TASK DETAILS: Work through the records below and copy every line that includes "pretty".

DATA:
(** * openevolve-go: the population store, the cascade evaluator and the
      reasoning-model switch, embedded and verified

    The development follows the Go sources package by package:

    - package [database], [island.go]: [Island], its MAP-Elites grid, the
      feature statistics and feature scaling;
    - package [database], [ProgramDatabase] (in the repository snapshot it
      follows the tests in [pkg/database/database_test.go]): [New],
      [AddProgram], [SampleMultiple] and [MigratePrograms];
    - package [evaluator]: [CascadeEvaluator] (it follows the iteration
      worker in [pkg/iteration/worker.go]) and the score parser of the
      worker pool ([pkg/evaluator/evaluator.go]);
    - package [iteration], [worker.go]: [samplePrograms] and the choice of
      the child's code;
    - package [llm], [openai.go]: [isReasoningModel], the request of
      [makeRequest] and the retry loop of [GenerateWithSystemMessage].

    Modelling conventions.

    - Go [int]/[int64] are [Z] with the two's-complement wrap-around written
      out ([wrap64]).
    - Go [float64] is Rocq's primitive binary64 [float]; comparisons are the
      IEEE ones ([<?]), so NaN is covered.
    - Go [string] is [string] (a sequence of bytes).
    - Go maps are stdpp [gmap]s.  Ranging over a Go map visits the entries
      in an unspecified order: functions that range over a map take the
      order as a parameter ([range_order]), and the theorems hold for every
      order.
    - [*types.Program] values are addresses into an explicit heap, so that
      the aliasing between the global index, the islands' program maps and
      the grid cells is the one of the Go program.  A [nil] or dangling
      dereference is a panic, modelled by [None].
    - Clock readings and random numbers are inputs of the functions that
      draw them.
    - Functions of the Go standard library that have no short byte-level
      definition ([fmt.Sscanf], [strings.ToLower], the regular expression
      matcher, ...) are parameters of the functions that call them.
    - Wall-clock stamps ([CreatedAt], [UpdatedAt], [LastUpdate],
      [Duration]), loggers and locks carry no information that the modelled
      functions read back and are left out. *)

From Stdlib Require Import ZArith Floats.
From stdpp Require Import gmap strings list fin_maps pretty.

#[local] Set Warnings "-inexact-float".
#[local] Open Scope Z_scope.

(* ===================================================================== *)
(** * Go base types *)
(* ===================================================================== *)

(** Two's-complement reduction of a mathematical integer to [int64]. *)
Definition wrap64 (z : Z) : Z := (z + 2 ^ 63) `mod` 2 ^ 64 - 2 ^ 63.

Definition max_int64 : Z := 2 ^ 63 - 1.
Definition min_int64 : Z := - 2 ^ 63.

(** [float64(n)] for an [int] [n]: the nearest binary64, ties to even. *)
Definition float64_of_int (n : Z) : float :=
  SF2Prim (binary_normalize 53 1024 n 0 false).

(** [int(f)] for a [float64] [f]: truncation toward zero.  The Go
    specification leaves the result open when the value does not fit; the
    amd64 instruction the compiler emits yields the smallest [int64], and
    that is what is modelled here. *)
Definition int_of_float64 (f : float) : Z :=
  match Prim2SF f with
  | S754_zero _ => 0
  | S754_finite s m e =>
      let mag := if 0 <=? e then Z.pos m * 2 ^ e else Z.pos m `div` 2 ^ (- e) in
      let v := if s then - mag else mag in
      if (min_int64 <=? v) && (v <=? max_int64) then v else min_int64
  | S754_infinity _ | S754_nan => min_int64
  end.

(** [fmt.Sprintf("%d", n)]. *)
Definition itoa (n : Z) : string := pretty n.

Definition pos_inf : float := infinity.
Definition neg_inf : float := neg_infinity.

(** A Go call that returns [(T, error)]. *)
Inductive result (A : Type) : Type :=
  | Ok (a : A)
  | Err (msg : string).
Arguments Ok {A} a.
Arguments Err {A} msg.

(* ===================================================================== *)
(** * internal/types *)
(* ===================================================================== *)

(** [types.Program]. *)
Record Program : Type := mkProgram {
  Program_ID : string;
  Program_Code : string;
  Program_Features : list float;
  Program_Score : float;
  Program_Fitness : float;
  Program_Generation : Z;
  Program_IslandID : Z;
  Program_Artifacts : gmap string string
}.

Definition Program_with_ID (id : string) (p : Program) : Program :=
  mkProgram id (Program_Code p) (Program_Features p) (Program_Score p)
    (Program_Fitness p) (Program_Generation p) (Program_IslandID p)
    (Program_Artifacts p).

Definition Program_with_Features (fs : list float) (p : Program) : Program :=
  mkProgram (Program_ID p) (Program_Code p) fs (Program_Score p)
    (Program_Fitness p) (Program_Generation p) (Program_IslandID p)
    (Program_Artifacts p).

Definition Program_with_IslandID (i : Z) (p : Program) : Program :=
  mkProgram (Program_ID p) (Program_Code p) (Program_Features p)
    (Program_Score p) (Program_Fitness p) (Program_Generation p) i
    (Program_Artifacts p).

(** Addresses of [types.Program] objects; [nil] is not an address. *)
Definition ptr : Type := positive.

(** The part of the Go heap that holds [types.Program] objects. *)
Abbreviation heap := (gmap ptr Program).

(** [types.DatabaseConfig]. *)
Record DatabaseConfig : Type := mkDatabaseConfig {
  NumIslands : Z;
  GridDimensions : list string;
  GridResolution : gmap string Z;
  GridBounds : gmap string (float * float);
  MigrationInterval : Z;
  MigrationRate : float;
  MaxProgramsPerCell : Z;
  CheckpointInterval : Z;
  OutputDir : string
}.

(** The counters of [types.EvolutionStats] that [AddProgram] maintains. *)
Record EvolutionStats : Type := mkEvolutionStats {
  TotalEvaluations : Z;
  SuccessfulEvals : Z;
  FailedEvals : Z
}.

(* ===================================================================== *)
(** * pkg/database/island.go *)
(* ===================================================================== *)

(** [FeatureStats], without its time stamp. *)
Record FeatureStats : Type := mkFeatureStats {
  Stats_Min : float;
  Stats_Max : float;
  Stats_Mean : float;
  Stats_Std : float;
  Stats_Count : Z
}.

(** The zero value a Go map lookup yields for a missing key. *)
Definition FeatureStats_zero : FeatureStats := mkFeatureStats 0 0 0 0 0.

(** [MAPGrid]. *)
Record MAPGrid : Type := mkMAPGrid {
  Grid_Dimensions : list string;
  Grid_Resolution : gmap string Z;
  Grid_Bounds : gmap string (float * float);
  Grid_Cells : gmap string ptr;
  Grid_TotalCells : Z;
  Grid_FilledCells : Z
}.

(** [Island]. *)
Record Island : Type := mkIsland {
  Island_ID : Z;
  Island_Programs : gmap string ptr;
  Island_Grid : MAPGrid;
  Island_BestProgram : option ptr;
  Island_BestScore : float;
  Island_BestID : string;
  Island_Generation : Z;
  Island_Migrated : Z;
  Island_FeatureStats : gmap string FeatureStats
}.

Definition Grid_with_Cells (c : gmap string ptr) (filled : Z) (g : MAPGrid) : MAPGrid :=
  mkMAPGrid (Grid_Dimensions g) (Grid_Resolution g) (Grid_Bounds g) c
    (Grid_TotalCells g) filled.

Definition Island_with_Programs (ps : gmap string ptr) (i : Island) : Island :=
  mkIsland (Island_ID i) ps (Island_Grid i) (Island_BestProgram i)
    (Island_BestScore i) (Island_BestID i) (Island_Generation i)
    (Island_Migrated i) (Island_FeatureStats i).

Definition Island_with_Grid (g : MAPGrid) (i : Island) : Island :=
  mkIsland (Island_ID i) (Island_Programs i) g (Island_BestProgram i)
    (Island_BestScore i) (Island_BestID i) (Island_Generation i)
    (Island_Migrated i) (Island_FeatureStats i).

Definition Island_with_Best (p : ptr) (score : float) (id : string) (i : Island) : Island :=
  mkIsland (Island_ID i) (Island_Programs i) (Island_Grid i) (Some p) score id
    (Island_Generation i) (Island_Migrated i) (Island_FeatureStats i).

SOLUTION:
From stdpp Require Import gmap strings list fin_maps pretty.
Definition itoa (n : Z) : string := pretty n.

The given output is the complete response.